Her early coaching experience came as an assistant coach at Ferrucci Junior High School in 1989 and with Puget Sound School of Gymnastics, where she learned the sport under Tacoma-Pierce County (YEAR??) Hall of Fame inductee Brad Loan.
Carpenter coached at Ballou Junior High School in 1997 and 1998 and also judged high school gymnastics for two years. Following a move to Utah, she taught at a private club, and she has also started and coached tumbling classes at various recreation centers.
Her own start in gymnastics came at age 6, and soon she placed third in the all-around at the state Class 3 (age 7/8) level. Following was first place finishes in all-around at both the Class 2 and Class 1 levels. She eventually qualified as an elite gymnast at age 11.
Club competition afforded Dorinda the opportunity to showcase her skills at national and team championships throughout the United States and Canada, and eventually earned her one of 15 spots for top gymnasts aged 13-and-under on the USAIGC National Junior Elite team. The team met twice a year in Ohio for intense training and skills development.
She competed in club gymnastics at the United States Olympic Training Center in Colorado Springs with teammate and TPC Hall of Fame member Yumi Mordre. Across the hall from Dorinda in the housing complex was eventual Olympic gold medalist Mary Lou Retton. “There was a group of us that, because of qualifying at a young age, we were called ‘baby elites’,” Dorinda says.
At the time, she came up one place short of qualifying for the U.S. Championships while dealing with back issues. That led to an eventual diagnosis of Scheuermann’s Disease, a skeletal disorder that causes lower and mid-level back and neck pain, effectively ending her national-level involvement.
Dorinda competed in gymnastics during her eighth and ninth grade years at Kalles Junior High School, and then at Rogers High School under Coach Bob Wendt.

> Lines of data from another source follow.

Lemma deb_version_line (epoch v : string) :
  version_pattern is_digit_2_9 v = true ->
  contains nl epoch = false ->
  deb_version epoch v
  = if negb (String.eqb epoch EmptyString)
    then epoch ++ ":" ++ sed_qualifier "~alpha" "~beta" "~rc" v ++ "-0ubuntu1"
    else sed_qualifier "~alpha" "~beta" "~rc" v ++ "-0ubuntu1".
Proof.
  intros Hv Hepoch. unfold deb_version. cbv zeta.
  rewrite (sed_pipeline_line _ _ _ v Hv) by reflexivity.
  pose proof (sed_qualifier_line "~alpha" "~beta" "~rc" v Hv eq_refl eq_refl eq_refl)
    as Hline.
  set (mangled := sed_qualifier "~alpha" "~beta" "~rc" v) in *.
  destruct (negb (String.eqb epoch EmptyString)).
  - replace (epoch ++ ":" ++ mangled ++ "-0ubuntu1")
      with ((epoch ++ ":" ++ mangled) ++ "-0ubuntu1")
      by (rewrite !app_assoc; reflexivity).
    rewrite echo_revision. apply capture_line. unfold nl in *.
    repeat (apply absent_app; [try assumption|]); try assumption; reflexivity.
  - rewrite echo_revision. apply capture_line. unfold nl in *.
    apply absent_app; [assumption | reflexivity].
Qed.

Lemma body_assoc_r (major minor micro t : string) :
  (major ++ String "." (minor ++ String "." micro)) ++ t
  = major ++ String "." (minor ++ String "." (micro ++ t)).
Proof. rewrite !app_assoc. cbn [append]. rewrite !app_assoc. reflexivity. Qed.

(** The dotted body cut at its dots. *)
Lemma cut_major_body (major minor micro t : string) :
  all_chars is_digit major = true ->
  all_chars is_digit minor = true ->
  contains "." (micro ++ t) = false ->
  cut_fields ((major ++ String "." (minor ++ String "." micro)) ++ t)
  = major ++ String "." minor.
Proof.
  intros H1 H2 H3. unfold cut_fields. rewrite body_assoc_r.
  rewrite (split_first "." major) by absent.
  rewrite (split_first "." minor) by absent.
  rewrite (split_none "." _ H3). reflexivity.
Qed.

Lemma cut_major_version_line (v : string) :
  version_pattern is_digit_2_9 v = true ->
  cut_major_version v = cut_fields v.
Proof.
  intros Hv. destruct (pattern_line v Hv) as [Hecho Hline].
  unfold cut_major_version. rewrite Hecho, (cut_line v Hline). apply capture_line.
  unfold nl. accepted_shapes Hv;
    rewrite cut_major_body by (assumption || absent); absent.
Qed.

Ltac accepted_cases Hv :=
  rewrite ?(tag_version_line _ Hv), ?(cut_major_version_line _ Hv);
  accepted_shapes Hv.

Lemma python_version_tag (g : Git) (auth v : string) :
  version_pattern is_digit_2_9 v = true ->
  python_version (new_preparer g (tag_version v) auth) = v.
Proof.
  intros Hv. cbn [python_version new_preparer]. accepted_cases Hv.
  - rewrite (replace_absent "-" "alpha") by absent.
    rewrite (replace_absent "-" "beta") by absent.
    rewrite (replace_absent "-" "rc") by absent. rewrite app_nil_r. reflexivity.
  - rewrite (replace_once "-" "alpha") by absent.
    rewrite (replace_absent "-" "beta") by absent.
    rewrite (replace_absent "-" "rc") by absent. reflexivity.
  - change ("-beta" ++ d) with (String "-" ("beta" ++ d)) at 1.
    rewrite (replace_miss "-" "alpha") by (reflexivity || absent).
    rewrite (replace_once "-" "beta" "b" _ d) by absent.
    rewrite (replace_absent "-" "rc") by absent. reflexivity.
  - change ("-rc" ++ d) with (String "-" ("rc" ++ d)) at 1.
    rewrite (replace_miss "-" "alpha") by (reflexivity || absent).
    rewrite (replace_miss "-" "beta") by (reflexivity || absent).
    rewrite (replace_once "-" "rc" "rc" _ d) by absent. reflexivity.
Qed.

(** X2: for a one-line version that passes the test of release-prepare,
    the Python version of the tag form is the version release-prepare
    was given, the one it wrote to setup.cfg. *)
Theorem python_version_of_tag_version (g : Git) (auth v : string)
  (Hline : contains nl v = false)
  (Hv : release_prepare_accepts v = true) :
  python_version (new_preparer g (tag_version v) auth) = v.
Proof. exact (python_version_tag g auth v (accepts_line v Hline Hv)). Qed.

Lemma python_version_of_tag_version_witness :
  python_version (new_preparer sample_git (tag_version "3.1.0b3") "auth") = "3.1.0b3".
Proof.
  exact (python_version_of_tag_version sample_git "auth" "3.1.0b3" eq_refl eq_refl).
Defined.

Lemma split1_none (sep : ascii) (s : string) :
  contains (String sep EmptyString) s = false -> split1 sep s = [s].
Proof.
  induction s as [|a r IH]; [reflexivity|].
  rewrite contains_char_cons. intros H.
  apply orb_false_elim in H as [Ha Hr].
  simpl. rewrite Ha, (IH Hr). reflexivity.
Qed.

Lemma body_assoc (major minor micro t : string) :
  (major ++ String "." (minor ++ String "." micro)) ++ t
  = (major ++ String "." minor) ++ String "." (micro ++ t).
Proof. rewrite !app_assoc. cbn [append]. rewrite !app_assoc. reflexivity. Qed.

(** Past a prefix without the first character of the pattern, the
    search goes on in what follows. *)
Lemma contains_past (c : ascii) (rest pre s : string) :
  contains (String c EmptyString) pre = false ->
  contains (String c rest) (pre ++ s) = contains (String c rest) s.
Proof.
  induction pre as [|a pre IH]; [reflexivity|].
  rewrite contains_char_cons. intros H. apply orb_false_elim in H as [Ha Hpre].
  cbn [append]. cbn [contains]. rewrite (prefix_other _ _ _ _ Ha), (IH Hpre). reflexivity.
Qed.

Lemma major_body (major minor micro t : string) :
  contains "." (micro ++ t) = false ->
  get_major_version ((major ++ String "." (minor ++ String "." micro)) ++ t)
  = major ++ String "." minor.
Proof. intros H. rewrite body_assoc. apply get_major_version_last, H. Qed.

Lemma major_version_tag (v : string) :
  version_pattern is_digit_2_9 v = true ->
  get_major_version (tag_version v) = cut_major_version v.
Proof.
  intros Hv. accepted_cases Hv.
  - rewrite <- (app_nil_r (major ++ String "." (minor ++ String "." micro))) at 1.
    rewrite major_body, cut_major_body by (assumption || absent). reflexivity.
  - rewrite major_body, cut_major_body by (assumption || absent). reflexivity.
  - rewrite major_body, cut_major_body by (assumption || absent). reflexivity.
  - rewrite major_body, cut_major_body by (assumption || absent). reflexivity.
Qed.

(** X3: for a one-line version that passes the test of release-prepare,
    the major version release-status derives from the tag form is the
    one release-prepare cuts from the version it was given: its first
    two dot-separated fields. *)
Theorem major_version_of_tag_version (v : string)
  (Hline : contains nl v = false)
  (Hv : release_prepare_accepts v = true) :
  get_major_version (tag_version v) = cut_major_version v /\
  cut_major_version v = cut_fields v.
Proof.
  pose proof (accepts_line v Hline Hv) as Hpattern.
  split; [exact (major_version_tag v Hpattern) | exact (cut_major_version_line v Hpattern)].
Qed.

Lemma major_version_of_tag_version_witness :
  get_major_version (tag_version "3.1.0rc2") = cut_major_version "3.1.0rc2".
Proof. exact (proj1 (major_version_of_tag_version "3.1.0rc2" eq_refl eq_refl)). Defined.

(** ** MAASVersion *)

Lemma parse_changelog_epoch (epoch upstream revision : string) :
  contains ":" epoch = false ->
  contains "-" upstream = false ->
  (no_epoch_version <-
     index (split1 ":" (epoch ++ String ":" (upstream ++ String "-" revision))) (-1) ;;
   index (split1 "-" no_epoch_version) 0)
  = Return upstream.
Proof.
  intros Hepoch Hup. rewrite (split1_first _ _ _ Hepoch).
  change (index [epoch; upstream ++ String "-" revision] (-1))
    with (Return (upstream ++ String "-" revision)).
  cbn [bind]. rewrite (split1_first _ _ _ Hup). reflexivity.
Qed.

Lemma parse_changelog_plain (upstream revision : string) :
  contains ":" (upstream ++ String "-" revision) = false ->
  contains "-" upstream = false ->
  (no_epoch_version <- index (split1 ":" (upstream ++ String "-" revision)) (-1) ;;
   index (split1 "-" no_epoch_version) 0)
  = Return upstream.
Proof.
  intros Hcolon Hup. rewrite (split1_none _ _ Hcolon).
  change (index [upstream ++ String "-" revision] (-1))
    with (Return (upstream ++ String "-" revision)).
  cbn [bind]. rewrite (split1_first _ _ _ Hup). reflexivity.
Qed.

(** X4: MAASVersion.check reads the upstream version of the changelog
    between the epoch and the first '-': on the output
    [epoch:upstream-revision], or [upstream-revision] without an epoch,
    it passes exactly when setup.cfg has the Python version and the
    upstream version, its '~' turned into '-', is the release version;
    an epoch mismatch or the Debian revision play no part. *)
Theorem MAASVersion_check_reads_upstream (setup_version : option string)
  (epoch upstream revision : string) (p : ReleasePreparer)
  (Hepoch : contains ":" epoch = false)
  (Hupstream : contains "-" upstream = false) :
  let outcome :=
    if differs setup_version (python_version p) then
      Return (false, Some ("setup.cfg has " ++ fmt_opt setup_version
                           ++ ", run utilities/release-prepare"))
    else if String.eqb (replace "~" "-" upstream) (version p) then Return (true, None)
    else Return (false, Some ("changelog has " ++ replace "~" "-" upstream
                              ++ " (expected " ++ version p
                              ++ "), run utilities/release-prepare")) in
  MAASVersion_check setup_version (epoch ++ ":" ++ upstream ++ "-" ++ revision) p
  = outcome /\
  (contains ":" (upstream ++ "-" ++ revision) = false ->
   MAASVersion_check setup_version (upstream ++ "-" ++ revision) p = outcome).
Proof.
  cbv zeta. unfold MAASVersion_check.
  destruct (differs setup_version (python_version p)); [split; reflexivity|].
  change (epoch ++ ":" ++ upstream ++ "-" ++ revision)
    with (epoch ++ String ":" (upstream ++ String "-" revision)).
  change (upstream ++ "-" ++ revision) with (upstream ++ String "-" revision).
  split; [|intros Hcolon].
  - pose proof (parse_changelog_epoch epoch upstream revision Hepoch Hupstream) as Hparse.
    destruct (index (split1 ":" _) (-1)) as [no_epoch|e]; [|discriminate].
    cbn [bind] in *. rewrite Hparse. cbn [bind].
    destruct (String.eqb _ (version p)); reflexivity.
  - pose proof (parse_changelog_plain upstream revision Hcolon Hupstream) as Hparse.
    destruct (index (split1 ":" _) (-1)) as [no_epoch|e]; [|discriminate].
    cbn [bind] in *. rewrite Hparse. cbn [bind].
    destruct (String.eqb _ (version p)); reflexivity.
Qed.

She was twice the South Puget Sound League all-around champion while also placing fourth in the all-around at the state championship.
“Because of my back injury I was limited, so I would often help my coaches and that was the impetus to continue coaching beyond high school,” she said.
She also competed in track & field in the hurdles at Rogers High School, from where she graduated in 1988. Carpenter’s track background has led her to assistant track & field coaching roles at Frontier Junior High and also at Graham Kapowsin High School.